[[ Given data open ]]

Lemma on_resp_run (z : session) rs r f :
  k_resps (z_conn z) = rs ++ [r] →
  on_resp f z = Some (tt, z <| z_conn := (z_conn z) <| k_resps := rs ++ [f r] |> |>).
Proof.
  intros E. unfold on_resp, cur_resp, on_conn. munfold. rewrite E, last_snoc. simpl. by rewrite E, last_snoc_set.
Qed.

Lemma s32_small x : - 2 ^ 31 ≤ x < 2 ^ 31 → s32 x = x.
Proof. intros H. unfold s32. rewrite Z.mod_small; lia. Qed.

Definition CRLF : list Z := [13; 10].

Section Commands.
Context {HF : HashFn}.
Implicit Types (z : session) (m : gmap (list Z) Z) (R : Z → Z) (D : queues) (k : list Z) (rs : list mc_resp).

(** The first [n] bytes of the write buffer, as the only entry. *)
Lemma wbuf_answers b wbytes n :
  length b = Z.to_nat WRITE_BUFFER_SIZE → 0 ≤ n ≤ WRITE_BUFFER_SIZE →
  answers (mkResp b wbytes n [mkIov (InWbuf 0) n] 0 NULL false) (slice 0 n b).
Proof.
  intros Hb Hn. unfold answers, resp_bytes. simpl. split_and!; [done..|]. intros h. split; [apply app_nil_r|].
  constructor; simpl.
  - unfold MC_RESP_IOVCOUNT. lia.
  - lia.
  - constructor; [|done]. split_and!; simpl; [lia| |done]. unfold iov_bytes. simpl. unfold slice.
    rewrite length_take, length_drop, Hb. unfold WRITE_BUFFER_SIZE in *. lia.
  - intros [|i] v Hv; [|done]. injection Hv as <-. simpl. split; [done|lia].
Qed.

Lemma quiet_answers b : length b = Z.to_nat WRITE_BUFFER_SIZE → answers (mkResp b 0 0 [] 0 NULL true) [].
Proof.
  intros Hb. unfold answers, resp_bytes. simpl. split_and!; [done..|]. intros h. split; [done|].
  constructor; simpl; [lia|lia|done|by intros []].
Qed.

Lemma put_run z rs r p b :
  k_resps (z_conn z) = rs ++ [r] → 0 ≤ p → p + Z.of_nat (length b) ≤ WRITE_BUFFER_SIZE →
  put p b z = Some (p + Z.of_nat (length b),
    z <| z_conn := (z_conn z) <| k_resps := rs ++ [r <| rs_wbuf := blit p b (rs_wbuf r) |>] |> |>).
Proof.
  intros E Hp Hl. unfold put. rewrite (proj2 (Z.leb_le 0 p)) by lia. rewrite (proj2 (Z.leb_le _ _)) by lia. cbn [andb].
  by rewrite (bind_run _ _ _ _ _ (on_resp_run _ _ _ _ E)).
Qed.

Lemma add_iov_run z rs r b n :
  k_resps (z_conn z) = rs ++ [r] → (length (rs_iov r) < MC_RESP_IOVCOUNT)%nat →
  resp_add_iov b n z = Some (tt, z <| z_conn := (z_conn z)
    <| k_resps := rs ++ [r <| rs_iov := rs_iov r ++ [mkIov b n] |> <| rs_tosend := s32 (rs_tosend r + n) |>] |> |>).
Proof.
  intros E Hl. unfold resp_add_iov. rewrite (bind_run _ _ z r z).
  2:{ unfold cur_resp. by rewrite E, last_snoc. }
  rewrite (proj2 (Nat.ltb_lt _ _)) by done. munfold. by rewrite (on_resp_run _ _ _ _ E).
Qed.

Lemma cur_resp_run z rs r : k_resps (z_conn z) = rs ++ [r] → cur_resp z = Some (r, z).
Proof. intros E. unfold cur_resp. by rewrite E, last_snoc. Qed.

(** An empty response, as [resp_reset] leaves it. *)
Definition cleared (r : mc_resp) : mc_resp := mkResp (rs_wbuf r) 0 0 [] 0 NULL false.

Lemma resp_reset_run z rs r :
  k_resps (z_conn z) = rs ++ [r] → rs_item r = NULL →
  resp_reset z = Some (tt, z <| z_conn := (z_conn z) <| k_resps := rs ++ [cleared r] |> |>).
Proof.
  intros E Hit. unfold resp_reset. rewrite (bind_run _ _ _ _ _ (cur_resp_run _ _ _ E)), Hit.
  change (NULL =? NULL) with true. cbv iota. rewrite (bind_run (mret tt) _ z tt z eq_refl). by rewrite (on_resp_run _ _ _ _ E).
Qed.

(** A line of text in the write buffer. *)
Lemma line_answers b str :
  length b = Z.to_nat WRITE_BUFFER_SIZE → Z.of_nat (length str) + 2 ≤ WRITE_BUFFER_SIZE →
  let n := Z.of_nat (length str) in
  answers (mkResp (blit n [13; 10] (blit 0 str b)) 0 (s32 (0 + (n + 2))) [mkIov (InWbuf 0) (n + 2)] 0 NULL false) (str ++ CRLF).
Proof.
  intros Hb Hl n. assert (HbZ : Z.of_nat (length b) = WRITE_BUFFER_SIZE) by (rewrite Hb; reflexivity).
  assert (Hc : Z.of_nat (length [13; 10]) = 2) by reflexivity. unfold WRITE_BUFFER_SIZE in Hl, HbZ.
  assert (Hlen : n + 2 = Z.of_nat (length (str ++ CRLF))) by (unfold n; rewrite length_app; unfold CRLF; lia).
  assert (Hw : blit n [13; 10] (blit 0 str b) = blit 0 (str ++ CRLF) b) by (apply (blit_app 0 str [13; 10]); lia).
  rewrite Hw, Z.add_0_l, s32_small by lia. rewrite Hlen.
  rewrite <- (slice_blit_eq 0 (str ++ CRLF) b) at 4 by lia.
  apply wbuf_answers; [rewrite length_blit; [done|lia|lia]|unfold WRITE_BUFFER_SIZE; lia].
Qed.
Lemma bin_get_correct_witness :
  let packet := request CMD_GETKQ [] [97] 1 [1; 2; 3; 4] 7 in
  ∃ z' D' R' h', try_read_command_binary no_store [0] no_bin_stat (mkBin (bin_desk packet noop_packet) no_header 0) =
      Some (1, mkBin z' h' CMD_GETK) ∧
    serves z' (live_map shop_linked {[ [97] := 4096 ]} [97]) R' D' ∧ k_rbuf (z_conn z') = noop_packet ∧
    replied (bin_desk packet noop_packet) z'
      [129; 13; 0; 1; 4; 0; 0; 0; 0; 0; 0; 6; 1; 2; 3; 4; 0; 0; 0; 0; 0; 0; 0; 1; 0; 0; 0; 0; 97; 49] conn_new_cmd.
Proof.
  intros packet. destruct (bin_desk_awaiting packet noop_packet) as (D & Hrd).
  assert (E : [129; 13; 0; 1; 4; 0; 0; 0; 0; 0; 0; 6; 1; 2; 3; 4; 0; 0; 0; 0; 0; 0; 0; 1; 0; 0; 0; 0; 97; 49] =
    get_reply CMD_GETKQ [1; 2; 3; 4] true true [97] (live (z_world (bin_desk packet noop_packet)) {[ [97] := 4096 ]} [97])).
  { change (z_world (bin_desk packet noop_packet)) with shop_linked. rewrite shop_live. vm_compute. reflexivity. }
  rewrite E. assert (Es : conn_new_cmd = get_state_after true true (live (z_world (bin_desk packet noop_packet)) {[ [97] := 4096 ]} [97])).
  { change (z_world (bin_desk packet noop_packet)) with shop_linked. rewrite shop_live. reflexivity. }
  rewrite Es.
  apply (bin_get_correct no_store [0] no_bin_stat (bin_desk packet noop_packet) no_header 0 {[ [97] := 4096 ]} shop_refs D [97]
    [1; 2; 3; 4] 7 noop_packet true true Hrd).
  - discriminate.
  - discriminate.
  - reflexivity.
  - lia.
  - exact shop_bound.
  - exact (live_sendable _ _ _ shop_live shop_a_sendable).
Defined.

[[ Given data closed ]]

Work instructions. Would you set the entries down again, exactly as they were written?

Output for this exercise.
Lemma on_resp_run (z : session) rs r f :
  k_resps (z_conn z) = rs ++ [r] →
  on_resp f z = Some (tt, z <| z_conn := (z_conn z) <| k_resps := rs ++ [f r] |> |>).
Proof.
  intros E. unfold on_resp, cur_resp, on_conn. munfold. rewrite E, last_snoc. simpl. by rewrite E, last_snoc_set.
Qed.

Lemma s32_small x : - 2 ^ 31 ≤ x < 2 ^ 31 → s32 x = x.
Proof. intros H. unfold s32. rewrite Z.mod_small; lia. Qed.

Definition CRLF : list Z := [13; 10].

Section Commands.
Context {HF : HashFn}.
Implicit Types (z : session) (m : gmap (list Z) Z) (R : Z → Z) (D : queues) (k : list Z) (rs : list mc_resp).

(** The first [n] bytes of the write buffer, as the only entry. *)
Lemma wbuf_answers b wbytes n :
  length b = Z.to_nat WRITE_BUFFER_SIZE → 0 ≤ n ≤ WRITE_BUFFER_SIZE →
  answers (mkResp b wbytes n [mkIov (InWbuf 0) n] 0 NULL false) (slice 0 n b).
Proof.
  intros Hb Hn. unfold answers, resp_bytes. simpl. split_and!; [done..|]. intros h. split; [apply app_nil_r|].
  constructor; simpl.
  - unfold MC_RESP_IOVCOUNT. lia.
  - lia.
  - constructor; [|done]. split_and!; simpl; [lia| |done]. unfold iov_bytes. simpl. unfold slice.
    rewrite length_take, length_drop, Hb. unfold WRITE_BUFFER_SIZE in *. lia.
  - intros [|i] v Hv; [|done]. injection Hv as <-. simpl. split; [done|lia].
Qed.

Lemma quiet_answers b : length b = Z.to_nat WRITE_BUFFER_SIZE → answers (mkResp b 0 0 [] 0 NULL true) [].
Proof.
  intros Hb. unfold answers, resp_bytes. simpl. split_and!; [done..|]. intros h. split; [done|].
  constructor; simpl; [lia|lia|done|by intros []].
Qed.

Lemma put_run z rs r p b :
  k_resps (z_conn z) = rs ++ [r] → 0 ≤ p → p + Z.of_nat (length b) ≤ WRITE_BUFFER_SIZE →
  put p b z = Some (p + Z.of_nat (length b),
    z <| z_conn := (z_conn z) <| k_resps := rs ++ [r <| rs_wbuf := blit p b (rs_wbuf r) |>] |> |>).
Proof.
  intros E Hp Hl. unfold put. rewrite (proj2 (Z.leb_le 0 p)) by lia. rewrite (proj2 (Z.leb_le _ _)) by lia. cbn [andb].
  by rewrite (bind_run _ _ _ _ _ (on_resp_run _ _ _ _ E)).
Qed.

Lemma add_iov_run z rs r b n :
  k_resps (z_conn z) = rs ++ [r] → (length (rs_iov r) < MC_RESP_IOVCOUNT)%nat →
  resp_add_iov b n z = Some (tt, z <| z_conn := (z_conn z)
    <| k_resps := rs ++ [r <| rs_iov := rs_iov r ++ [mkIov b n] |> <| rs_tosend := s32 (rs_tosend r + n) |>] |> |>).
Proof.
  intros E Hl. unfold resp_add_iov. rewrite (bind_run _ _ z r z).
  2:{ unfold cur_resp. by rewrite E, last_snoc. }
  rewrite (proj2 (Nat.ltb_lt _ _)) by done. munfold. by rewrite (on_resp_run _ _ _ _ E).
Qed.

Lemma cur_resp_run z rs r : k_resps (z_conn z) = rs ++ [r] → cur_resp z = Some (r, z).
Proof. intros E. unfold cur_resp. by rewrite E, last_snoc. Qed.

(** An empty response, as [resp_reset] leaves it. *)
Definition cleared (r : mc_resp) : mc_resp := mkResp (rs_wbuf r) 0 0 [] 0 NULL false.

Lemma resp_reset_run z rs r :
  k_resps (z_conn z) = rs ++ [r] → rs_item r = NULL →
  resp_reset z = Some (tt, z <| z_conn := (z_conn z) <| k_resps := rs ++ [cleared r] |> |>).
Proof.
  intros E Hit. unfold resp_reset. rewrite (bind_run _ _ _ _ _ (cur_resp_run _ _ _ E)), Hit.
  change (NULL =? NULL) with true. cbv iota. rewrite (bind_run (mret tt) _ z tt z eq_refl). by rewrite (on_resp_run _ _ _ _ E).
Qed.

(** A line of text in the write buffer. *)
Lemma line_answers b str :
  length b = Z.to_nat WRITE_BUFFER_SIZE → Z.of_nat (length str) + 2 ≤ WRITE_BUFFER_SIZE →
  let n := Z.of_nat (length str) in
  answers (mkResp (blit n [13; 10] (blit 0 str b)) 0 (s32 (0 + (n + 2))) [mkIov (InWbuf 0) (n + 2)] 0 NULL false) (str ++ CRLF).
Proof.
  intros Hb Hl n. assert (HbZ : Z.of_nat (length b) = WRITE_BUFFER_SIZE) by (rewrite Hb; reflexivity).
  assert (Hc : Z.of_nat (length [13; 10]) = 2) by reflexivity. unfold WRITE_BUFFER_SIZE in Hl, HbZ.
  assert (Hlen : n + 2 = Z.of_nat (length (str ++ CRLF))) by (unfold n; rewrite length_app; unfold CRLF; lia).
  assert (Hw : blit n [13; 10] (blit 0 str b) = blit 0 (str ++ CRLF) b) by (apply (blit_app 0 str [13; 10]); lia).
  rewrite Hw, Z.add_0_l, s32_small by lia. rewrite Hlen.
  rewrite <- (slice_blit_eq 0 (str ++ CRLF) b) at 4 by lia.
  apply wbuf_answers; [rewrite length_blit; [done|lia|lia]|unfold WRITE_BUFFER_SIZE; lia].
Qed.
Lemma bin_get_correct_witness :
  let packet := request CMD_GETKQ [] [97] 1 [1; 2; 3; 4] 7 in
  ∃ z' D' R' h', try_read_command_binary no_store [0] no_bin_stat (mkBin (bin_desk packet noop_packet) no_header 0) =
      Some (1, mkBin z' h' CMD_GETK) ∧
    serves z' (live_map shop_linked {[ [97] := 4096 ]} [97]) R' D' ∧ k_rbuf (z_conn z') = noop_packet ∧
    replied (bin_desk packet noop_packet) z'
      [129; 13; 0; 1; 4; 0; 0; 0; 0; 0; 0; 6; 1; 2; 3; 4; 0; 0; 0; 0; 0; 0; 0; 1; 0; 0; 0; 0; 97; 49] conn_new_cmd.
Proof.
  intros packet. destruct (bin_desk_awaiting packet noop_packet) as (D & Hrd).
  assert (E : [129; 13; 0; 1; 4; 0; 0; 0; 0; 0; 0; 6; 1; 2; 3; 4; 0; 0; 0; 0; 0; 0; 0; 1; 0; 0; 0; 0; 97; 49] =
    get_reply CMD_GETKQ [1; 2; 3; 4] true true [97] (live (z_world (bin_desk packet noop_packet)) {[ [97] := 4096 ]} [97])).
  { change (z_world (bin_desk packet noop_packet)) with shop_linked. rewrite shop_live. vm_compute. reflexivity. }
  rewrite E. assert (Es : conn_new_cmd = get_state_after true true (live (z_world (bin_desk packet noop_packet)) {[ [97] := 4096 ]} [97])).
  { change (z_world (bin_desk packet noop_packet)) with shop_linked. rewrite shop_live. reflexivity. }
  rewrite Es.
  apply (bin_get_correct no_store [0] no_bin_stat (bin_desk packet noop_packet) no_header 0 {[ [97] := 4096 ]} shop_refs D [97]
    [1; 2; 3; 4] 7 noop_packet true true Hrd).
  - discriminate.
  - discriminate.
  - reflexivity.
  - lia.
  - exact shop_bound.
  - exact (live_sendable _ _ _ shop_live shop_a_sendable).
Defined.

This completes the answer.